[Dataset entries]
= = = = =

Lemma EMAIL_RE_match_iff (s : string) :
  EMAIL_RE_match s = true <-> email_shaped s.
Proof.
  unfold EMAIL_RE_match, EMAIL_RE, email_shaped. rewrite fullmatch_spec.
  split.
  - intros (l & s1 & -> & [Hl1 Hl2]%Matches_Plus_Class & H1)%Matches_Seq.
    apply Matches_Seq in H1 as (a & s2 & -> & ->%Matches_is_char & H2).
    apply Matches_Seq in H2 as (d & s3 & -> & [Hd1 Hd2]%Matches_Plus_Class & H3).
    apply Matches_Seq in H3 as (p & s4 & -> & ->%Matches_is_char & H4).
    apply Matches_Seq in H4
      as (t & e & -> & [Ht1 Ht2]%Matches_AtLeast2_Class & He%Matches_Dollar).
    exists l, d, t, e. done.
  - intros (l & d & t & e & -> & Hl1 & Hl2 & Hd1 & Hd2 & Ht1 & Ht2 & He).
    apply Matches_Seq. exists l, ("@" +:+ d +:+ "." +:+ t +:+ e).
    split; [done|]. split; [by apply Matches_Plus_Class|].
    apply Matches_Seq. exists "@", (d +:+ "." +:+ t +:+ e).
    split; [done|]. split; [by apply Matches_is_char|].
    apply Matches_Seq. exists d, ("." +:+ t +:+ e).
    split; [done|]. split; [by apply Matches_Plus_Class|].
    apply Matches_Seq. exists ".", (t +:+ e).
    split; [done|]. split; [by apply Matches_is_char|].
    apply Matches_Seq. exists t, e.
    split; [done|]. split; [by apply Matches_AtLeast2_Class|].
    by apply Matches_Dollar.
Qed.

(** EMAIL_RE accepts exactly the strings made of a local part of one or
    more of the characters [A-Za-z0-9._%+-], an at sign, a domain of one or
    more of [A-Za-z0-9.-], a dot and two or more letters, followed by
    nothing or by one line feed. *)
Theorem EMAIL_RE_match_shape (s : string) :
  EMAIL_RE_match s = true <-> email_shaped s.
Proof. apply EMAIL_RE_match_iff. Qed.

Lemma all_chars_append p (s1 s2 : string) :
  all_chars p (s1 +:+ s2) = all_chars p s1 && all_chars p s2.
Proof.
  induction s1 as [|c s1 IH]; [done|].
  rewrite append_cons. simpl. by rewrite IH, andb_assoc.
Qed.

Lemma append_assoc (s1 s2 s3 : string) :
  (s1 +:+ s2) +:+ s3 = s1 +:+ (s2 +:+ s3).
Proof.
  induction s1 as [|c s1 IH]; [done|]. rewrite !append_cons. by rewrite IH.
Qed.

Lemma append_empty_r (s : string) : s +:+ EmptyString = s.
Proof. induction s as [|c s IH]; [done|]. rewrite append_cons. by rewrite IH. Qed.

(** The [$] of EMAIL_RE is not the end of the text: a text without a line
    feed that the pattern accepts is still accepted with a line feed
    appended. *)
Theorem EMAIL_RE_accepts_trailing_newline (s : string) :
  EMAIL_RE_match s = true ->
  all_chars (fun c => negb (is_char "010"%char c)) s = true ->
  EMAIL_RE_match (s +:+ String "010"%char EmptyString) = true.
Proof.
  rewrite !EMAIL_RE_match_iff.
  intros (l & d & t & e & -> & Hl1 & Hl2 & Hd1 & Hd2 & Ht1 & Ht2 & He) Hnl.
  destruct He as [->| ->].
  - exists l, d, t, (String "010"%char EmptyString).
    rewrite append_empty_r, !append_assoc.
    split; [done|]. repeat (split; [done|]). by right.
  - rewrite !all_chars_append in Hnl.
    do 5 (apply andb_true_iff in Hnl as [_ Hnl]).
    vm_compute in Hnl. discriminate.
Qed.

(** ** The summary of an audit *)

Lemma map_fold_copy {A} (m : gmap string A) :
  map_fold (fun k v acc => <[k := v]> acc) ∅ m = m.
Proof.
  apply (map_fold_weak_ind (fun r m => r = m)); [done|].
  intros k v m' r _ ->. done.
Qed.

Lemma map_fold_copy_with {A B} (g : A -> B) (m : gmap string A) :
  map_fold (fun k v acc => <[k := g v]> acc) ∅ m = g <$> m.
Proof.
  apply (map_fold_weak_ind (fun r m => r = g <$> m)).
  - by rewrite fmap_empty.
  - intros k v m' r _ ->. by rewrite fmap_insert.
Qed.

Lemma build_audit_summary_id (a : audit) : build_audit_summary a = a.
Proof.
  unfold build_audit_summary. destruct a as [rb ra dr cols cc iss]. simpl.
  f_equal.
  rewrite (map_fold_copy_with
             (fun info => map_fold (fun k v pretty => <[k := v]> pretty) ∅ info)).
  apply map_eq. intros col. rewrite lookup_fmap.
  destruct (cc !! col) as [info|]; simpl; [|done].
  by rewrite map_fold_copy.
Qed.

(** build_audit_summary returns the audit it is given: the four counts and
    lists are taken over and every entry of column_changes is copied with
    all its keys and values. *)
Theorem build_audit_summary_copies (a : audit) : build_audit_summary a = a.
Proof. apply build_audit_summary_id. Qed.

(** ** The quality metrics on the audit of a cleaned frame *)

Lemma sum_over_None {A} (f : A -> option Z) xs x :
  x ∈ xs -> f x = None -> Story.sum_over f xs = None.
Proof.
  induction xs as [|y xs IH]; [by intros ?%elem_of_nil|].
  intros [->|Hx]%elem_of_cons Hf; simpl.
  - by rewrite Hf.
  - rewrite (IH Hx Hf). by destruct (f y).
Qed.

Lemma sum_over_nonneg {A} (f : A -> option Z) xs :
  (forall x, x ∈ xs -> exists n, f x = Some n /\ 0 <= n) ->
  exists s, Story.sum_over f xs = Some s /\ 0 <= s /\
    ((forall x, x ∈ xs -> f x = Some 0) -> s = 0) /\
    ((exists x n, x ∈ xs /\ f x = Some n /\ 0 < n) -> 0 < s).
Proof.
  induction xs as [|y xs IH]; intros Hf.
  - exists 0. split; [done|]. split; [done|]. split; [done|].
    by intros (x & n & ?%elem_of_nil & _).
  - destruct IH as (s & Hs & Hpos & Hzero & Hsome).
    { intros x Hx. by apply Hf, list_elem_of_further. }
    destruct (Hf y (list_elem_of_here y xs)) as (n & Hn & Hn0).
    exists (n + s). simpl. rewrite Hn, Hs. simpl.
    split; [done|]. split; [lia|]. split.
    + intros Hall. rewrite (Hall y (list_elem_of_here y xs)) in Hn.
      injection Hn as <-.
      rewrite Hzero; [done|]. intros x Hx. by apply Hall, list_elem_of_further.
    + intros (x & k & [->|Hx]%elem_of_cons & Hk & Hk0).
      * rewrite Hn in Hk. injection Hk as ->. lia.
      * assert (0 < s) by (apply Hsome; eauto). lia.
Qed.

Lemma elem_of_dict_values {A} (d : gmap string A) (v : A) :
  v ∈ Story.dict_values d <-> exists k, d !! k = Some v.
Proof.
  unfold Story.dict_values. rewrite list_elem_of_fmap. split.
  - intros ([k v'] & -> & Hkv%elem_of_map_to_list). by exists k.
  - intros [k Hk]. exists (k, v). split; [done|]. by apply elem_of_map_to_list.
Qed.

= = = = =

ACTION ITEM: Output the entries exactly. Leave nothing out.

RESULT OF THIS EXERCISE:
Lemma EMAIL_RE_match_iff (s : string) :
  EMAIL_RE_match s = true <-> email_shaped s.
Proof.
  unfold EMAIL_RE_match, EMAIL_RE, email_shaped. rewrite fullmatch_spec.
  split.
  - intros (l & s1 & -> & [Hl1 Hl2]%Matches_Plus_Class & H1)%Matches_Seq.
    apply Matches_Seq in H1 as (a & s2 & -> & ->%Matches_is_char & H2).
    apply Matches_Seq in H2 as (d & s3 & -> & [Hd1 Hd2]%Matches_Plus_Class & H3).
    apply Matches_Seq in H3 as (p & s4 & -> & ->%Matches_is_char & H4).
    apply Matches_Seq in H4
      as (t & e & -> & [Ht1 Ht2]%Matches_AtLeast2_Class & He%Matches_Dollar).
    exists l, d, t, e. done.
  - intros (l & d & t & e & -> & Hl1 & Hl2 & Hd1 & Hd2 & Ht1 & Ht2 & He).
    apply Matches_Seq. exists l, ("@" +:+ d +:+ "." +:+ t +:+ e).
    split; [done|]. split; [by apply Matches_Plus_Class|].
    apply Matches_Seq. exists "@", (d +:+ "." +:+ t +:+ e).
    split; [done|]. split; [by apply Matches_is_char|].
    apply Matches_Seq. exists d, ("." +:+ t +:+ e).
    split; [done|]. split; [by apply Matches_Plus_Class|].
    apply Matches_Seq. exists ".", (t +:+ e).
    split; [done|]. split; [by apply Matches_is_char|].
    apply Matches_Seq. exists t, e.
    split; [done|]. split; [by apply Matches_AtLeast2_Class|].
    by apply Matches_Dollar.
Qed.

(** EMAIL_RE accepts exactly the strings made of a local part of one or
    more of the characters [A-Za-z0-9._%+-], an at sign, a domain of one or
    more of [A-Za-z0-9.-], a dot and two or more letters, followed by
    nothing or by one line feed. *)
Theorem EMAIL_RE_match_shape (s : string) :
  EMAIL_RE_match s = true <-> email_shaped s.
Proof. apply EMAIL_RE_match_iff. Qed.

Lemma all_chars_append p (s1 s2 : string) :
  all_chars p (s1 +:+ s2) = all_chars p s1 && all_chars p s2.
Proof.
  induction s1 as [|c s1 IH]; [done|].
  rewrite append_cons. simpl. by rewrite IH, andb_assoc.
Qed.

Lemma append_assoc (s1 s2 s3 : string) :
  (s1 +:+ s2) +:+ s3 = s1 +:+ (s2 +:+ s3).
Proof.
  induction s1 as [|c s1 IH]; [done|]. rewrite !append_cons. by rewrite IH.
Qed.

Lemma append_empty_r (s : string) : s +:+ EmptyString = s.
Proof. induction s as [|c s IH]; [done|]. rewrite append_cons. by rewrite IH. Qed.

(** The [$] of EMAIL_RE is not the end of the text: a text without a line
    feed that the pattern accepts is still accepted with a line feed
    appended. *)
Theorem EMAIL_RE_accepts_trailing_newline (s : string) :
  EMAIL_RE_match s = true ->
  all_chars (fun c => negb (is_char "010"%char c)) s = true ->
  EMAIL_RE_match (s +:+ String "010"%char EmptyString) = true.
Proof.
  rewrite !EMAIL_RE_match_iff.
  intros (l & d & t & e & -> & Hl1 & Hl2 & Hd1 & Hd2 & Ht1 & Ht2 & He) Hnl.
  destruct He as [->| ->].
  - exists l, d, t, (String "010"%char EmptyString).
    rewrite append_empty_r, !append_assoc.
    split; [done|]. repeat (split; [done|]). by right.
  - rewrite !all_chars_append in Hnl.
    do 5 (apply andb_true_iff in Hnl as [_ Hnl]).
    vm_compute in Hnl. discriminate.
Qed.

(** ** The summary of an audit *)

Lemma map_fold_copy {A} (m : gmap string A) :
  map_fold (fun k v acc => <[k := v]> acc) ∅ m = m.
Proof.
  apply (map_fold_weak_ind (fun r m => r = m)); [done|].
  intros k v m' r _ ->. done.
Qed.

Lemma map_fold_copy_with {A B} (g : A -> B) (m : gmap string A) :
  map_fold (fun k v acc => <[k := g v]> acc) ∅ m = g <$> m.
Proof.
  apply (map_fold_weak_ind (fun r m => r = g <$> m)).
  - by rewrite fmap_empty.
  - intros k v m' r _ ->. by rewrite fmap_insert.
Qed.

Lemma build_audit_summary_id (a : audit) : build_audit_summary a = a.
Proof.
  unfold build_audit_summary. destruct a as [rb ra dr cols cc iss]. simpl.
  f_equal.
  rewrite (map_fold_copy_with
             (fun info => map_fold (fun k v pretty => <[k := v]> pretty) ∅ info)).
  apply map_eq. intros col. rewrite lookup_fmap.
  destruct (cc !! col) as [info|]; simpl; [|done].
  by rewrite map_fold_copy.
Qed.

(** build_audit_summary returns the audit it is given: the four counts and
    lists are taken over and every entry of column_changes is copied with
    all its keys and values. *)
Theorem build_audit_summary_copies (a : audit) : build_audit_summary a = a.
Proof. apply build_audit_summary_id. Qed.

(** ** The quality metrics on the audit of a cleaned frame *)

Lemma sum_over_None {A} (f : A -> option Z) xs x :
  x ∈ xs -> f x = None -> Story.sum_over f xs = None.
Proof.
  induction xs as [|y xs IH]; [by intros ?%elem_of_nil|].
  intros [->|Hx]%elem_of_cons Hf; simpl.
  - by rewrite Hf.
  - rewrite (IH Hx Hf). by destruct (f y).
Qed.

Lemma sum_over_nonneg {A} (f : A -> option Z) xs :
  (forall x, x ∈ xs -> exists n, f x = Some n /\ 0 <= n) ->
  exists s, Story.sum_over f xs = Some s /\ 0 <= s /\
    ((forall x, x ∈ xs -> f x = Some 0) -> s = 0) /\
    ((exists x n, x ∈ xs /\ f x = Some n /\ 0 < n) -> 0 < s).
Proof.
  induction xs as [|y xs IH]; intros Hf.
  - exists 0. split; [done|]. split; [done|]. split; [done|].
    by intros (x & n & ?%elem_of_nil & _).
  - destruct IH as (s & Hs & Hpos & Hzero & Hsome).
    { intros x Hx. by apply Hf, list_elem_of_further. }
    destruct (Hf y (list_elem_of_here y xs)) as (n & Hn & Hn0).
    exists (n + s). simpl. rewrite Hn, Hs. simpl.
    split; [done|]. split; [lia|]. split.
    + intros Hall. rewrite (Hall y (list_elem_of_here y xs)) in Hn.
      injection Hn as <-.
      rewrite Hzero; [done|]. intros x Hx. by apply Hall, list_elem_of_further.
    + intros (x & k & [->|Hx]%elem_of_cons & Hk & Hk0).
      * rewrite Hn in Hk. injection Hk as ->. lia.
      * assert (0 < s) by (apply Hsome; eauto). lia.
Qed.

Lemma elem_of_dict_values {A} (d : gmap string A) (v : A) :
  v ∈ Story.dict_values d <-> exists k, d !! k = Some v.
Proof.
  unfold Story.dict_values. rewrite list_elem_of_fmap. split.
  - intros ([k v'] & -> & Hkv%elem_of_map_to_list). by exists k.
  - intros [k Hk]. exists (k, v). split; [done|]. by apply elem_of_map_to_list.
Qed.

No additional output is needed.